The radio chatters on and on about celebrity gossip.

I ask God what I’m trying to save myself from.

God speaks the one word: yourself.

I realize it’s true.

Me. All the time it’s me I’ve been trying to save myself from. My own “self-salvation project,” as Timothy Keller calls it.

I want so desperately to control every aspect of my life that even my dreams aren’t safe. And what I need to know, to wake up from the nightmare, is only God can do it.

He alone can save us.

We are terrible self-savers.*

If you were on a plane and it was going down, you might be able to fly/land yourself safely, but are these very good odds if you’re not a commercial airline pilot?

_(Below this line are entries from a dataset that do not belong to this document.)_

(** On such a cell every container that is looked up may go. *)
Lemma nothing_stays {S} `{!Cell S} (p : evacuationLRPProcessor) s tr s' guid c :
  cell_evacuates (EvacuationLRPProcessor.cellID p) → history cell_answer s tr s' → cell_valid s →
  ev (GetContainer guid) (Ok c) ∈ tr → ¬ stays p tr c.
Proof.
  intros Hw Hh Hs He. destruct (cell_answered _ _ _ _ _ Hh Hs He) as (s1 & Hs1 & Ha).
  pose proof (cell_looks_up _ Hw s1 guid Hs1) as Hc. rewrite Ha in Hc. destruct Hc as (Hl & Hk & Hi & Hst).
  intros [?|[?|[?|[[st Hst']|[Hst' [[err Hni]|(key & ikey & ni & err & _ & _ & _ & Hev)]]]]]]; [done|congruence|congruence|..].
  - by rewrite Hst' in Hst.
  - rewrite Hst', Hni in Hst. done.
  - destruct (cell_answered _ _ _ _ _ Hh Hs Hev) as (s2 & Hs2 & Ha2).
    pose proof (cell_lets_go _ Hw key ikey ni (evacuationTTLInSeconds p) s2 Hs2) as Hgo. rewrite Ha2 in Hgo. done.
Qed.

(** C8 Evacuation ends.  On a cell that is being evacuated, whose services work and
    whose containers may all go, play a bulk sync and then the operations of its
    batch in any order of turns that gives each of them seven.  Then all of them
    return, no container is left, and the evacuator, which was waiting for its next
    poll, polls when its timer fires and ends with success. *)
Theorem evacuation_ends {S} `{!Cell S} (b : Bulker) order ttl turns s0 :
  let cellID := gen_cellID (bulker_generator b) in
  (∀ m, iteration_of m (order m)) → cell_valid s0 → cell_evacuates cellID →
  let '(_, pushed, s1) := run cell_answer (sync b order) s0 in
  fair_turns pushed turns →
  let '(_, rest, s2) := schedule cell_answer turns
                          (Execute (NewLRPProcessor cellID ttl) (NewTaskProcessor cellID) <$> pushed) s1 in
  finished rest = true ∧ (∀ guid, ¬ has_container s2 guid) ∧
  ∀ e st started deadline tm until,
    Evacuator.Run_phase st = Evacuator.Evacuating_ started deadline (Evacuator.Waiting tm) → Evacuator.armed tm = Some until →
    let wait := Z.max 0 (until - Evacuator.now st) in
    Evacuator.Run_all e st [Evacuator.Tick wait; Evacuator.PollTimer;
                            Evacuator.Listed (cell_answer ListContainers s2).1; Evacuator.DoneCh]
      = Some (Evacuator.mk_evacuator_state (Evacuator.now st + wait) (Evacuator.Exited Evacuator.EvacuationComplete)).
Proof.
  intros cellID Hord Hs0 Hw. pose proof (played_round cell_answer cellID ttl b order turns s0) as Hplayed.
  destruct (run cell_answer (sync b order) s0) as [[tr1 pushed] s1]. intros Hturns. specialize (Hplayed Hturns).
  destruct (schedule cell_answer turns _ s1) as [[tr2 rest] s2].
  destruct Hplayed as ([Hfin _] & (Hh1 & Hsync & Hh2 & Hexec) & Hevents). split; [done|].
  assert (cell_valid s1) as Hs1 by (eapply history_valid; [|done..]; apply cell_answer_valid).
  assert (cell_valid s2) as Hs2 by (eapply history_valid; [|done..]; apply cell_answer_valid).
  destruct (evacuation_completes (NewLRPProcessor cellID ttl) (NewTaskProcessor cellID) b order s0 _ s1 tr2 s2 0 pushed
    Hord Hs0 (cell_flag _ Hw) Hh1 Hh2 Hsync Hexec) as [Hempty Hends].
  - rewrite by_thread_events in *. intros err. split_and!; intros He; apply (cell_answered _ _ _ _ _ Hh1 Hs0) in He as (s & Hs & Ha);
      destruct (cell_lists _ Hw s Hs) as (H1 & H2 & H3); unfold cellID in *; rewrite Ha in *; done.
  - rewrite by_thread_events in *. intros guid. unfold allocated, caused. rewrite Exists_app, !Exists_exists.
    intros [(e & He & Hc)|(e & He & Hc)].
    + pose proof (sync_calls _ _ _ _ Hord Hsync) as Hcalls. rewrite of_by_thread, Forall_forall in Hcalls.
      specialize (Hcalls e He). by destruct (projT1 e).
    + destruct (Hevents e He) as (o & tr & _ & Hin & _ & Hex).
      apply Execute_allocates_nothing in Hex. rewrite Forall_forall in Hex. specialize (Hex e Hin).
      unfold is_allocate in Hex. by destruct (projT1 e).
  - intros guid err He. destruct (cell_answered _ _ _ _ _ Hh2 Hs1 He) as (s & Hs & Ha).
    pose proof (cell_looks_up _ Hw s guid Hs) as Hc. by rewrite Ha in Hc.
  - intros guid c He. by eapply (nothing_stays (newEvacuationLRPProcessor cellID ttl)).
  - intros [c r] He. destruct (cell_answered _ _ _ _ _ Hh2 Hs1 He) as (s & Hs & <-). by apply (cell_deletes _ Hw).
  - split; [done|]. intros e st started deadline tm until Hst Htm wait.
    destruct (cell_lists _ Hw s2 Hs2) as [Hl _]. destruct (cell_answer ListContainers s2).1 as [cs|] eqn:Hcs; [|done].
    by apply (Hends e st started deadline tm until cs).
Qed.

End round.

(** ** The rounds of the examples *)
#[local] Existing Instance example_models.
#[local] Existing Instance example_board.

Definition seven_each : list nat := concat (replicate 7 [2; 0; 1]).

Lemma seven_each_fair (pushed : list Operation) : length pushed ≤ 3 → fair_turns pushed seven_each.
Proof. intros Hl [|[|[|i]]] Hi; [vm_compute; lia..|exfalso; lia]. Qed.

Lemma example_board_works : board_works (S := board) "cell".
Proof. split; [done|]. intros c s r _ Hr. by destruct c. Qed.

(** Of the four records of [example_state] one is left, and its container was found. *)
Lemma round_heals_witness :
  let '(tr1, pushed, s1) := run board_answer (sync example_bulker map_to_list) example_state in
  let '(tr2, rest, s2) := schedule board_answer seven_each (example_Execute <$> pushed) s1 in
  finished rest = true ∧ b_records s2 = [live_record] ∧
  ∃ c, (∃ cs, ev ListContainers (Ok cs) ∈ tr1 ∧ c ∈ cs ∧ Guid c = "instance-guid") ∨
       (∃ guid, ev (GetContainer guid) (Ok c) ∈ tr2.*2 ∧ (guid = "instance-guid" ∨ container_of c live_record)).
Proof.
  pose proof (round_heals example_bulker map_to_list 600 seven_each example_state) as Hround. cbv zeta in Hround.
  change (gen_cellID (bulker_generator example_bulker)) with "cell" in Hround.
  specialize (Hround ltac:(intros m; unfold iteration_of; reflexivity) example_state_valid example_board_works).
  change (answer (S := board)) with board_answer in Hround.
  change (Execute (NewLRPProcessor "cell" 600) (NewTaskProcessor "cell")) with example_Execute in Hround.
  assert (length (run board_answer (sync example_bulker map_to_list) example_state).1.2 = 3) as Hlen by (vm_compute; reflexivity).
  assert (b_records (schedule board_answer seven_each
    (example_Execute <$> (run board_answer (sync example_bulker map_to_list) example_state).1.2)
    (run board_answer (sync example_bulker map_to_list) example_state).2).2 = [live_record]) as Hleft by (vm_compute; reflexivity).
  destruct (run board_answer (sync example_bulker map_to_list) example_state) as [[tr1 pushed] s1]. cbn [fst snd] in *.
  specialize (Hround (seven_each_fair pushed ltac:(lia))).
  destruct (schedule board_answer seven_each (example_Execute <$> pushed) s1) as [[tr2 rest] s2]. cbn [fst snd] in *.
  destruct Hround as (Hfin & _ & Hrecords). split; [exact Hfin|]. split; [exact Hleft|].
  apply (Hrecords live_record); [|reflexivity]. change (live_record ∈ b_records s2). rewrite Hleft. by left.
Defined.

(** An executor all of whose containers are instances that may go. *)
Definition drain_answer (c : call) (s : list Container) : reply c * list Container :=
  match c return reply c * list Container with
  | EvacuateRunningActualLRP _ _ _ _ => ((false, None), s)
  | c => executor_answer c s
  end.

#[local] Instance drainable_cell : Cell (list Container).
Proof.
  refine {| cell_answer := drain_answer; cell_valid := Forall (may_leave "cell"); has_container := λ s guid, guid ∈ Guid <$> s |}.
  - intros c s Hs. destruct c; try done. simpl. rewrite Forall_forall in Hs |- *. by intros x [_ ?%Hs]%list_elem_of_filter.
  - intros c s guid _ Hc. apply (containers_are_allocated (Cell := example_cell_state) c s guid I). by destruct c.
  - intros s cs guid _. apply (containers_listed (Cell := example_cell_state) s cs guid I).
  - intros s guid c _. apply (lookups_as_asked (Cell := example_cell_state) s guid c I).
  - intros s guid _. apply (lookups_find (Cell := example_cell_state) s guid I).
  - intros s guid _. apply (delete_takes_effect (Cell := example_cell_state) s guid I).
Defined.

Lemma drainable_cell_evacuates : cell_evacuates (S := list Container) "cell".
Proof.
  split; try done.
  - intros s guid Hs. simpl. destruct (filter _ s) as [|x l] eqn:Hf; [done|].
    assert (x ∈ filter (λ c, Guid c = guid) s) as [_ Hx]%list_elem_of_filter by (rewrite Hf; by left).
    cbv [cell_valid drainable_cell] in Hs. rewrite Forall_forall in Hs. exact (Hs x Hx).
  - intros c s _. by destruct c.
Qed.

(** A reserved, a running and a completed instance. *)
Definition leaving_containers : list Container :=
  let tags guid := Some {[LifecycleTag := LRPLifecycle; DomainTag := "domain"; ProcessGuidTag := "process-guid";
                          ProcessIndexTag := "7"; InstanceGuidTag := guid]} in
  let result := executor.mkContainerRunResult false "" true in
  [mkContainer "reserved" StateReserved 64 128 (tags "reserved") [] "" "" result;
   mkContainer "running" StateRunning 64 128 (tags "running") [] "10.255.0.7" "10.0.0.2" result;
   mkContainer "completed" StateCompleted 64 128 (tags "completed") [] "" "" result].

Lemma evacuation_ends_witness :
  let '(_, pushed, s1) := run drain_answer (sync example_bulker map_to_list) leaving_containers in
  let '(_, rest, s2) := schedule drain_answer seven_each (example_Execute <$> pushed) s1 in
  length pushed = 3 ∧ finished rest = true ∧ (∀ guid, guid ∉ Guid <$> s2) ∧
  Evacuator.Run_all Evacuator.example_evacuator
    (Evacuator.mk_evacuator_state 100 (Evacuator.Evacuating_ 0 600 (Evacuator.Waiting (Evacuator.mk_timer (Some 107%Z) false))))
    [Evacuator.Tick 7; Evacuator.PollTimer; Evacuator.Listed (Ok s2); Evacuator.DoneCh]
  = Some (Evacuator.mk_evacuator_state 107 (Evacuator.Exited Evacuator.EvacuationComplete)).
Proof.
  assert (length (run drain_answer (sync example_bulker map_to_list) leaving_containers).1.2 = 3) as Hlen by (vm_compute; reflexivity).
  assert (Forall (may_leave "cell") leaving_containers) as Hvalid by (by repeat constructor).
  pose proof (evacuation_ends example_bulker map_to_list 600 seven_each leaving_containers
    ltac:(intros m; unfold iteration_of; reflexivity) Hvalid drainable_cell_evacuates) as Hround.
  change (gen_cellID (bulker_generator example_bulker)) with "cell" in Hround.
  change (cell_answer (S := list Container)) with drain_answer in Hround.
  change (Execute (NewLRPProcessor "cell" 600) (NewTaskProcessor "cell")) with example_Execute in Hround.
  destruct (run drain_answer (sync example_bulker map_to_list) leaving_containers) as [[tr1 pushed] s1]. cbn [fst snd] in *.
  specialize (Hround (seven_each_fair pushed ltac:(lia))).
  destruct (schedule drain_answer seven_each (example_Execute <$> pushed) s1) as [[tr2 rest] s2].
  destruct Hround as (Hfin & Hempty & Hends). split; [exact Hlen|]. split; [exact Hfin|]. split; [exact Hempty|].
  exact (Hends Evacuator.example_evacuator
    (Evacuator.mk_evacuator_state 100 (Evacuator.Evacuating_ 0 600 (Evacuator.Waiting (Evacuator.mk_timer (Some 107%Z) false)))) 0%Z 600%Z _ 107%Z eq_refl eq_refl).
Defined.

If you drove in the Daytona 500 without any practice and brought the car to speeds above 200-mph going down a straight stretch, could you control it going into the curve?

The answers aren’t even 50/50. They’re bleak. Extremely bleak. And the odds stacked against us for saving ourselves from ourselves are even worse. Try impossible. Saving ourselves from utter damnation isn’t realistic. It took a savior. Someone perfect to rectify us from eternal peril.

Think about the last error in judgment you made. Mine was about ten minutes ago. That is what I’m trying to save myself from, and without someone perfect, I’m doomed to fail. Every time.

Thankfully, the world isn’t contingent on whether I’m perfect or not. Thankfully my nightmares don’t have to trickle into my lifetime, my daytime efforts. God is in control. In an imperfect world, his love still reigns supreme. Even when there are billions of us trying to save ourselves minute-by-minute, he is patiently waiting for us to slacken our man-made grip just a little and admit we’re off course.

*Tipping the vending machine over at work is never the answer.